Dealing with texture is another biotech challenge. Impossible Foods isolates individual proteins in the meat. “Then as we identify what those particular protein properties are, we look at plants for plant proteins that have those same properties,” says Dr. Holz-Schietinger. Plant proteins tend to taste more bitter, so Impossible Foods has to develop proteins with a cleaner taste. That research has produced a mix of ingredients: wheat protein to give the burger firmness and chew; potato protein which allows the burger to hold water and transition from a softer state to a more solid state during cooking. For fat, Impossible Foods uses coconut with the flavor sucked out. And then of course you need the heme, which drives home the flavor of “meat.”

Faux Future?

Making something that accurately mimics the taste, look, feel, and smell of meat is actually not all that complex. So say the Impossible Meat scientists. Making the early burgers were much more complex, Dr. Holz-Schietinger says, because her team didn’t fully understand it all.  Experiments with cucumber and malodorous durian fruit didn't pan out, she notes, nor did trying to replicate the different connective tissues of a cow. “Now we understand which each component drives each sensory experience.”

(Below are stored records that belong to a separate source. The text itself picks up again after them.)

(** Scan impements sql.Scanner interface. *)
Definition UserOrganization_Scan (uo : UserOrganization) (src : iface)
  : outcome (UserOrganization * option error) :=
  match ScanToString src with
  | (_, Some err) =>
      Returned (uo, Some (errors_Wrap err "invalid type for UserOrganization scan"))
  | (s, None) =>
  let parts := strings_Split (strings_Trim s "()") "," in
  p0 ← index parts 0;
  let uo := mkUserOrganization (uuid_Parse p0) (OrganizationID uo) (Role uo)
              (UserOrganization_Metadata uo) in
  p1 ← index parts 1;
  let uo := mkUserOrganization (UserID uo) (uuid_Parse p1) (Role uo)
              (UserOrganization_Metadata uo) in
  p2 ← index parts 2;
  let uo := mkUserOrganization (UserID uo) (OrganizationID uo) p2
              (UserOrganization_Metadata uo) in
  match UserID uo with
  | None => Returned (uo, Some (errors_New "invalid user_id"))
  | Some _ =>
  match OrganizationID uo with
  | None => Returned (uo, Some (errors_New "invalid organization_id"))
  | Some _ =>
  if String.eqb (Role uo) EmptyString then
    Returned (uo, Some (errors_New "invalid user_role"))
  else
  ps ← slice parts 3 7;
  let tm := "(" ++ strings_Join ps "," ++ ")" in
  let '(m, err) := Metadata_Scan1 (UserOrganization_Metadata uo) (IfaceString tm) in
  let uo := mkUserOrganization (UserID uo) (OrganizationID uo) (Role uo) m in
  match err with
  | Some err =>
      Returned (uo, Some (errors_Wrap err "error scan TimeMetadata for UserOrganization"))
  | None => Returned (uo, None)
  end end end end.

(** The [for _, elem := range strArray] loop of [UserOrganizations.Scan]. *)
Fixpoint UserOrganizations_Scan_range (uos : UserOrganizations) (strArray : list string)
  : outcome (UserOrganizations * option error) :=
  match strArray with
  | [] => Returned (uos, None)
  | elem :: strArray' =>
      let uo := UserOrganization_zero in
      r ← UserOrganization_Scan uo (IfaceString elem);
      match r with
      | (_, Some err) =>
          Returned (uos, Some (errors_Wrap err
            "error parsing db result element into user organization"))
      | (uo, None) => UserOrganizations_Scan_range (uos ++ [uo])%list strArray'
      end
  end.

(** Scan implement sql.Scanner interface. *)
Definition UserOrganizations_Scan (uos : UserOrganizations) (src : iface)
  : outcome (UserOrganizations * option error) :=
  match StringArray_Scan src with
  | (_, Some err) =>
      Returned (uos, Some (errors_Wrap err "error parsing db result into string array"))
  | (strArray, None) => UserOrganizations_Scan_range uos strArray
  end.

(** The element [elem] decodes, on a fresh receiver, to [uo]. *)
Definition decodes_to (elem : string) (uo : UserOrganization) : Prop :=
  UserOrganization_Scan UserOrganization_zero (IfaceString elem) = Returned (uo, None).

End Program.

(** ** A reference driver

    One concrete driver, to run the program on concrete literals.  It agrees
    with the third-party packages on the texts named here and is narrower
    than they are elsewhere:
    - [ParseTimestamp] reads [YYYY-MM-DD HH:MM:SS], optionally followed by the
      zone [+00], with every field in its calendar range, to the instant
      lib/pq reads.  Every other text it refuses, returning the zero time and
      an error of its own; lib/pq reads more texts (fractions of a second,
      other zones, years before Christ, fields out of range, which it carries
      over) and, on a text it refuses, returns the time built from the fields
      read so far with its own error.  Nothing below states which time or
      which error a refused text gives.
    - [uuid_Parse] reads the 36-character form of an identifier.
    - [StringArray_Scan] reads a one-dimensional array literal whose elements
      are quoted (with backslash escapes) or plain; a plain element NULL is
      refused, since a nil element is no string.
    - [json_Marshal] writes the keys in sorted order, a time in RFC 3339 and
      an identifier in its 36-character form. *)

Module Reference.

Definition digit_value (c : ascii) : option Z :=
  let n := Z.of_nat (nat_of_ascii c) in
  if ((48 <=? n) && (n <=? 57))%Z then Some (n - 48)%Z else None.

(** [strconv.Atoi] on a non-empty run of decimal digits. *)
Fixpoint atoi_from (acc : Z) (s : string) : option Z :=
  match s with
  | EmptyString => Some acc
  | String c s' =>
      match digit_value c with
      | Some d => atoi_from (10 * acc + d)%Z s'
      | None => None
      end
  end.

Definition atoi (s : string) : option Z :=
  match s with
  | EmptyString => None
  | _ => atoi_from 0 s
  end.

Definition is_leap (y : Z) : bool :=
  ((y mod 4 =? 0) && (negb (y mod 100 =? 0) || (y mod 400 =? 0)))%Z.

Definition days_in_month (y m : Z) : Z :=
  if (m =? 2)%Z then (if is_leap y then 29 else 28)%Z
  else if ((m =? 4) || (m =? 6) || (m =? 9) || (m =? 11))%Z then 30%Z
  else 31%Z.

(** Days from January 1, year 1 to the given day of the proleptic
    Gregorian calendar. *)
Definition days_from_civil (y m d : Z) : Z :=
  let y' := (if m <=? 2 then y - 1 else y)%Z in
  let era := (y' / 400)%Z in
  let yoe := (y' - era * 400)%Z in
  let mp := (if 2 <? m then m - 3 else m + 9)%Z in
  let doy := ((153 * mp + 2) / 5 + d - 1)%Z in
  let doe := (yoe * 365 + yoe / 4 - yoe / 100 + doy)%Z in
  (era * 146097 + doe - 306)%Z.

(** The inverse of [days_from_civil]: year, month and day. *)
Definition civil_from_days (days : Z) : Z * Z * Z :=
  let z := (days + 306)%Z in
  let era := (z / 146097)%Z in
  let doe := (z - era * 146097)%Z in
  let yoe := ((doe - doe / 1460 + doe / 36524 - doe / 146096) / 365)%Z in
  let doy := (doe - (365 * yoe + yoe / 4 - yoe / 100))%Z in
  let mp := ((5 * doy + 2) / 153)%Z in
  let d := (doy - (153 * mp + 2) / 5 + 1)%Z in
  let m := (if mp <? 10 then mp + 3 else mp - 9)%Z in
  let y := (yoe + era * 400 + (if m <=? 2 then 1 else 0))%Z in
  (y, m, d).

Definition parse_error : error := errors_New "pq: unable to parse timestamp".

Definition expect (s : string) (c : ascii) (pos : nat) : bool :=
  match String.get pos s with
  | Some d => Ascii.eqb c d
  | None => false
  end.

Definition ParseTimestamp (str : string) : Time * option error :=
  let body_ok :=
    (String.length str =? 19)%nat
    || ((String.length str =? 22)%nat && String.eqb (String.substring 19 3 str) "+00") in
  let seps_ok :=
    expect str "-" 4 && expect str "-" 7 && expect str " " 10
    && expect str ":" 13 && expect str ":" 16 in
  if negb (body_ok && seps_ok) then (Time_zero, Some parse_error) else
  match atoi (String.substring 0 4 str), atoi (String.substring 5 2 str),
        atoi (String.substring 8 2 str), atoi (String.substring 11 2 str),
        atoi (String.substring 14 2 str), atoi (String.substring 17 2 str) with
  | Some year, Some month, Some day, Some hour, Some minute, Some second =>
      if ((1 <=? month) && (month <=? 12) && (1 <=? day)
          && (day <=? days_in_month year month)
          && (hour <? 24) && (minute <? 60) && (second <? 60))%Z
      then (mkTime ((days_from_civil year month day * 24 + hour) * 3600
                    + minute * 60 + second)%Z 0 0, None)
      else (Time_zero, Some parse_error)
  | _, _, _, _, _, _ => (Time_zero, Some parse_error)
  end.

Definition hex_value (c : ascii) : option N :=
  let n := N_of_ascii c in
  if ((48 <=? n) && (n <=? 57))%N then Some (n - 48)%N
  else if ((97 <=? n) && (n <=? 102))%N then Some (n - 87)%N
  else if ((65 <=? n) && (n <=? 70))%N then Some (n - 55)%N
  else None.

(** The byte written by the two hexadecimal digits at [pos]. *)
Definition xtob (s : string) (pos : nat) : option Byte.byte :=
  match String.get pos s, String.get (S pos) s with
  | Some h, Some l =>
      match hex_value h, hex_value l with
      | Some h, Some l => Byte.of_N (16 * h + l)
      | _, _ => None
      end
  | _, _ => None
  end.

Definition uuid_offsets : list nat :=
  [0; 2; 4; 6; 9; 11; 14; 16; 19; 21; 24; 26; 28; 30; 32; 34]%nat.

Definition uuid_Parse (s : string) : UUID :=
  if negb (String.length s =? 36)%nat then None
  else if negb (expect s "-" 8 && expect s "-" 13 && expect s "-" 18 && expect s "-" 23)
  then None
  else mapM (xtob s) uuid_offsets.

(** The body of a quoted array element, after its opening quote, and the
    text after its closing quote. *)
Fixpoint read_quoted (s : string) : option (string * string) :=
  match s with
  | EmptyString => None
  | String c s' =>
      if Ascii.eqb c (ascii_of_nat 34) then Some (EmptyString, s')
      else if Ascii.eqb c (ascii_of_nat 92) then
        match s' with
        | EmptyString => None
        | String e s'' =>
            match read_quoted s'' with
            | Some (body, rest) => Some (String e body, rest)
            | None => None
            end
        end
      else
        match read_quoted s' with
        | Some (body, rest) => Some (String c body, rest)
        | None => None
        end
  end.

(** A plain array element, up to the next comma or closing brace. *)
Fixpoint read_plain (s : string) : string * string :=
  match s with
  | EmptyString => (EmptyString, EmptyString)
  | String c s' =>
      if Ascii.eqb c "," || Ascii.eqb c "}" then (EmptyString, s)
      else let '(body, rest) := read_plain s' in (String c body, rest)
  end.

Definition read_element (s : string) : option (string * string) :=
  match s with
  | String c s' =>
      if Ascii.eqb c (ascii_of_nat 34) then read_quoted s'
      else match read_plain s with
           | (EmptyString, _) => None
           | (body, rest) => if String.eqb body "NULL" then None else Some (body, rest)
           end
  | EmptyString => None
  end.

(** The elements of an array literal after its opening brace. *)
Fixpoint read_elements (fuel : nat) (s : string) : option (list string) :=
  match fuel with
  | O => None
  | S fuel' =>
      match read_element s with
      | Some (e, String c rest) =>
          if Ascii.eqb c "}" then
            match rest with EmptyString => Some [e] | _ => None end
          else if Ascii.eqb c "," then
            match read_elements fuel' rest with
            | Some es => Some (e :: es)
            | None => None
            end
          else None
      | _ => None
      end
  end.

Definition array_error : error := errors_New "pq: unable to parse array".

Definition scanBytes (s : string) : list string * option error :=
  match s with
  | String c s' =>
      if negb (Ascii.eqb c "{") then ([], Some array_error)
      else if String.eqb s' "}" then ([], None)
      else match read_elements (String.length s') s' with
           | Some es => (es, None)
           | None => ([], Some array_error)
           end
  | EmptyString => ([], Some array_error)
  end.

Definition StringArray_Scan (src : iface) : list string * option error :=
  match src with
  | IfaceBytes b => scanBytes (string_of_list_byte b)
  | IfaceString s => scanBytes s
  | IfaceNil => ([], None)
  | _ => ([], Some (errors_New "pq: cannot convert to StringArray"))
  end.

Definition digit (n : Z) : ascii := ascii_of_nat (48 + Z.to_nat (n mod 10)).

Definition pad2 (n : Z) : string :=
  String (digit (n / 10)) (String (digit n) EmptyString).

Definition pad4 (n : Z) : string :=
  String (digit (n / 1000)) (String (digit (n / 100)) (pad2 n)).

Fixpoint pad_digits (width : nat) (n : Z) : string :=
  match width with
  | O => EmptyString
  | S width' => pad_digits width' (n / 10) ++ String (digit n) EmptyString
  end.

(** The RFC 3339 text of a time, or nothing when its year is outside
    0..9999, as [Time.MarshalJSON] has it. *)
Definition format_time (t : Time) : option string :=
  let local := (sec t + zone t)%Z in
  let '(y, m, d) := civil_from_days (local / 86400) in
  let rem := (local mod 86400)%Z in
  if negb ((0 <=? y) && (y <=? 9999))%Z then None else
  let frac :=
    if (nsec t =? 0)%Z then EmptyString
    else "." ++ strings_TrimRight (pad_digits 9 (nsec t)) "0" in
  let off := Z.abs (zone t) in
  let zn :=
    if (zone t =? 0)%Z then "Z"
    else (if (zone t <? 0)%Z then "-" else "+")
         ++ pad2 (off / 3600) ++ ":" ++ pad2 (off mod 3600 / 60) in
  Some (dquote ++ pad4 y ++ "-" ++ pad2 m ++ "-" ++ pad2 d ++ "T"
        ++ pad2 (rem / 3600) ++ ":" ++ pad2 (rem mod 3600 / 60) ++ ":"
        ++ pad2 (rem mod 60) ++ frac ++ zn ++ dquote).

Definition hex_digit (n : N) : ascii :=
  if (n <? 10)%N then ascii_of_N (48 + n) else ascii_of_N (87 + n).

Definition hex_byte (b : Byte.byte) : string :=
  let n := Byte.to_N b in
  String (hex_digit (n / 16)) (String (hex_digit (n mod 16)) EmptyString).

Definition hex_bytes (bs : list Byte.byte) : string :=
  foldr (λ b acc, hex_byte b ++ acc) EmptyString bs.

Definition format_uuid (u : UUID) : string :=
  match u with
  | Some bs =>
      if (length bs =? 16)%nat then
        dquote ++ hex_bytes (take 4 bs) ++ "-" ++ hex_bytes (take 2 (drop 4 bs)) ++ "-"
        ++ hex_bytes (take 2 (drop 6 bs)) ++ "-" ++ hex_bytes (take 2 (drop 8 bs)) ++ "-"
        ++ hex_bytes (drop 10 bs) ++ dquote
      else dquote ++ dquote
  | None => dquote ++ dquote
  end.

Definition format_any (v : any) : option string :=
  match v with
  | AnyUUID u => Some (format_uuid u)
  | AnyTime t => format_time t
  | AnyTimePtr (Some t) => format_time t
  | AnyTimePtr None => Some "null"
  end.

Definition key_le (a b : string * any) : Prop := String.leb a.1 b.1 = true.

#[local] Instance key_le_dec a b : Decision (key_le a b).
Proof. unfold key_le. apply _. Defined.

Definition format_member (kv : string * any) : option string :=
  match format_any kv.2 with
  | Some v => Some (dquote ++ kv.1 ++ dquote ++ ":" ++ v)
  | None => None
  end.

Definition json_Marshal (mm : gmap string any) : option string * option error :=
  match mapM format_member (merge_sort key_le (map_to_list mm)) with
  | Some members => (Some ("{" ++ strings_Join members "," ++ "}"), None)
  | None => (None, Some (errors_New "json: error calling MarshalJSON for type time.Time"))
  end.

But there are other complexities attached to taking faux meat mainstream, especially cell-cultured meat. Food safety groups have not been happy. Among other things, they are upset that GRAS (“generally recognized as safe”) Notices filed with the FDA are voluntary, not mandatory. 

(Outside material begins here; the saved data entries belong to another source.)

Lemma waits_of_poll_script (rdsr : Z) (n : nat) :
  forall t, 0 < t ->
    t :: waits_of (map fst (poll_script rdsr t n)) = backoff_waits n t.
Proof.
  induction n as [|n IH]; intros t Ht.
  - reflexivity.
  - cbn [poll_script map fst app waits_of omap backoff_waits].
    rewrite DECR_WAIT_halve by lia.
    f_equal. apply IH. apply halve_floor1_pos.
Qed.

(** C5: a step that enters the busy wait with nominal time T > 0, on a
    chip whose status reads answer busy n times and then ready, makes the
    host calls of [backoff_script]: the waits are T, T/2, T/4, ..., each
    the floor-half of the one before and at least 1; the last status read
    leaves a byte with the busy bit clear in [sr_data]; and the next
    completion releases chip select, sets the sub-machine idle and hands
    over to the result handling of the main machine. *)
Theorem busy_wait_backoff (w : world) (t : Z) (n : nat) :
  length (tx_internal_buf (w_spi w)) = 16%nat ->
  op (w_spi w) <> SPIFLASH_OP_IDLE ->
  busy_pre_check (w_spi w) = 0 ->
  busy_check_wait (w_spi w) = BCW_WAIT ->
  wait_period_ms (w_spi w) = t ->
  0 < t ->
  hal_follows (hal (w_spi w)) (sr_busy_bit (cmd_tbl (w_spi w))) (w_trace w)
    (backoff_script (read_sr (cmd_tbl (w_spi w))) t n) ->
  exists w',
    triggers (2 * n + 2) w = Some w' /\
    w_trace w'
      = w_trace w
        ++ map fst (backoff_script (read_sr (cmd_tbl (w_spi w))) t n) /\
    waits_of (map fst (backoff_script (read_sr (cmd_tbl (w_spi w))) t n))
      = backoff_waits n t /\
    busy_check_wait (w_spi w') = BCW_CHECK /\
    _spiflash_is_hwbusy (w_spi w') (sr_data (w_spi w')) = 0 /\
    _spiflash_end_async SPIFLASH_OK w'
      = end_async_results SPIFLASH_OK
          (snd ((hal_cs 0 ;; upd_spi (set_busy_check_wait BCW_IDLE)) w')).
Proof.
  destruct w as [s m tr cbl].
  destruct s as [c cmd h acb amode o wp a l p cbb pre bcw buf].
  cbn [w_spi w_trace tx_internal_buf op busy_pre_check busy_check_wait
       wait_period_ms hal cmd_tbl].
  intros Hlen Hop -> -> -> Ht Hf.
  destruct buf as [|b0 rest]; [discriminate Hlen|].
  apply is_idle_false in Hop.
  cbn [backoff_script app hal_follows] in Hf.
  destruct Hf as (_ & _ & Hf).
  destruct (poll_loop c cmd h acb amode n o t a l p cbb b0 rest m
              ((tr ++ [HalCs 0]) ++ [HalWait t]) cbl Hop Hf)
    as (srb & Hrdy & Hrun).
  eexists. split; [|split; [|split; [|split; [|split]]]].
  - replace (2 * n + 2)%nat with (S (2 * n + 1)) by lia.
    erewrite triggers_step by first [exact Hop | apply trigger_bcw_wait; exact Hop].
    replace (t =? 0) with false by (symmetry; apply Z.eqb_neq; lia).
    exact Hrun.
  - cbn [w_trace backoff_script map fst app]. rewrite <- !app_assoc. reflexivity.
  - cbn [backoff_script map fst app waits_of omap].
    apply waits_of_poll_script. exact Ht.
  - reflexivity.
  - exact Hrdy.
  - apply end_async_bcw_check_ready. exact Hrdy.
Qed.

Lemma busy_wait_backoff_witness :
  exists w',
    triggers 6 world_after_program = Some w' /\
    w_trace w'
      = [HalCs 0; HalWait 10;
         HalCs 1; HalTxrx [0x05] RxSrData 1; HalCs 0; HalWait 5;
         HalCs 1; HalTxrx [0x05] RxSrData 1; HalCs 0; HalWait 2;
         HalCs 1; HalTxrx [0x05] RxSrData 1] /\
    waits_of (map fst (backoff_script 0x05 10 2)) = [10; 5; 2] /\
    busy_check_wait (w_spi w') = BCW_CHECK /\
    _spiflash_is_hwbusy (w_spi w') (sr_data (w_spi w')) = 0 /\
    _spiflash_end_async SPIFLASH_OK w'
      = end_async_results SPIFLASH_OK
          (snd ((hal_cs 0 ;; upd_spi (set_busy_check_wait BCW_IDLE)) w')).
Proof.
  apply (busy_wait_backoff world_after_program 10 2).
  - reflexivity.
  - discriminate.
  - reflexivity.
  - reflexivity.
  - reflexivity.
  - lia.
  - vm_compute. repeat split; discriminate.
Defined.

(** ** Error exits *)

(** C2 fails on the blocking path when the very first transfer of a
    request fails: [_spiflash_exe] skips its loop, runs
    [_spiflash_finalize], which does not touch [op], and returns the error.
    The driver stays in WRITE_sWREN and the next request is rejected with
    BusyDriver. *)
Theorem sync_first_transfer_error_keeps_driver_busy :
  match SPIFLASH_write 0x1000 10 0 5 world_failing_sync with
  | Some (res, w') =>
      res = -1 /\
      op (w_spi w') = SPIFLASH_OP_WRITE_sWREN /\
      wait_period_ms (w_spi w') = 0 /\
      busy_pre_check (w_spi w') = 0 /\
      busy_check_wait (w_spi w') = BCW_IDLE /\
      SPIFLASH_is_busy w' = SPIFLASH_ERR_BUSY /\
      SPIFLASH_read 0 16 0 5 w' = Some (SPIFLASH_ERR_BUSY, w')
  | None => False
  end.
Proof. vm_compute. repeat split. Qed.

(** In asynchronous mode a busy pre-check reaches the callback with HwBusy
    and [op] idle, but [busy_pre_check] is still set: the HwBusy exit of
    [_spiflash_end_async] does not finalize. *)
Lemma async_hw_busy_keeps_pre_check :
  match SPIFLASH_write 0x1000 10 0 0 world_busy_async with
  | Some (res, w1) =>
      res = SPIFLASH_OK /\
      let p := SPIFLASH_async_trigger SPIFLASH_OK w1 in
      fst p = SPIFLASH_ERR_HW_BUSY /\
      w_cb (snd p) = [(SPIFLASH_OP_WRITE_sWREN, SPIFLASH_ERR_HW_BUSY)] /\
      op (w_spi (snd p)) = SPIFLASH_OP_IDLE /\
      busy_pre_check (w_spi (snd p)) = 1
  | None => False
  end.
Proof. vm_compute. repeat split. Qed.

(** ** Fast read frame *)

(** Outside the documented address sizes: the fast-read step clears
    [tx_internal_buf[1 + addr_sz + 1]], the byte after the mandatory
    dummy, and sends [tx_internal_buf[1 + addr_sz]] as it finds it.  With
    [addr_sz = 0] that byte is the data byte of an earlier register write;
    with an address of one byte or more nothing writes it after
    [SPIFLASH_init] (see [world_ok_reachable]). *)
Theorem fast_read_dummy_not_cleared :
  outcome (then_request (ReqWriteReg 0x11 0xff 0 0) (ReqFastRead 0 4 0x100)
             5 world_addr0)
  = Some (SPIFLASH_OK,
          [HalCs 1; HalTxrx [0x11; 0xff] RxNone 0; HalCs 0;
           HalCs 1; HalTxrx [0x0b; 0xff] (RxCaller 0x100) 4; HalCs 0]).
Proof. vm_compute. reflexivity. Qed.

(** ** Erase of an odd address *)

(** C1 fails for odd addresses: [_spiflash_clz] answers 32 for every odd
    value (index 0 of the lookup table was changed from 0 to 32 to cover
    the value 0), so an odd address passes every alignment test.  The
    request is accepted and a 4K erase is issued at address 1, which is a
    multiple of no erase size. *)
Theorem erase_odd_address_accepted :
  _spiflash_clz 1 = 32 /\
  _spiflash_get_largest_erase_area SPIFLASH_CMD_TBL_STANDARD 1 4096 = 4096 /\
  1 mod 4096 <> 0 /\
  outcome (SPIFLASH_erase 1 4096 10 world_be3)
  = Some (SPIFLASH_OK,
          [HalCs 1; HalTxrx [0x06] RxNone 0; HalCs 0;
           HalCs 1; HalTxrx [0x20; 0x00; 0x00; 0x01] RxNone 0; HalCs 0;
           HalWait 100;
           HalCs 1; HalTxrx [0x05] RxSrData 1; HalCs 0; HalCs 0]).
Proof.
  split; [vm_compute; reflexivity|].
  split; [vm_compute; reflexivity|].
  split; [vm_compute; discriminate|].
  vm_compute. reflexivity.
Qed.

(** ** The engine does not look at the mode

    Apart from the branch in [_spiflash_exe] and the callback in
    [SPIFLASH_async_trigger], no code reads [async] or [async_cb]: a step
    of the engine commutes with a change of mode. *)

Lemma compose_loop_buf (n : nat) :
  forall i a off s,
    compose_loop n i a off s
    = set_tx_internal_buf
        (compose_buf (cfg s) n i a off (tx_internal_buf s)) s.
Proof.
  induction n as [|n IH]; intros i a off s.
  - destruct s; reflexivity.
  - cbn [compose_loop compose_buf]. rewrite IH.
    unfold set_tx. destruct (off + i <? 0); destruct s; reflexivity.
Qed.

Ltac engine_cbn :=
  cbn -[_spiflash_begin_async end_async_results compose_loop
        _spiflash_get_largest_erase_area
        _spiflash_get_erase_cmd _spiflash_get_erase_time].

Another problem is cost. Pioneers of lab-grown meat (not to be confused with plant-based meat alternatives) claim that costs for cell-cultured are poised to plummet drastically. They point to two new studies (Fall 2021) from CE Delft, a Dutch consulting firm, concluding that cell-cultured meat could be cost competitive within a decade. A recent BBC story reported the cost of production had dropped from $325,000 a pound to just $11.36, and cell-cultured meat could be on peoples’ plates in five years. Peter Verstrate, head of Netherlands-based Mosa Meat told the BBC, “I am confident that when it is offered as an alternative to meat people will find it hard not to buy our product for ethical reasons.”

Not So Fast

A study released this past September by The Counter, an independent, nonprofit news service investigating the forces shaping how and what Americans eat, more or less said that such optimism and  enthusiasm is nonsense. Entitled “Lab-Grown Meat Is Supposed To Be Inevitable; Science Tells A Different Story,” the lengthy report observes that “splashy headlines have long overshadowed inconvenient truths about biology and economics. Now, extensive new research suggests the industry may be on a billion dollar crash course with reality.”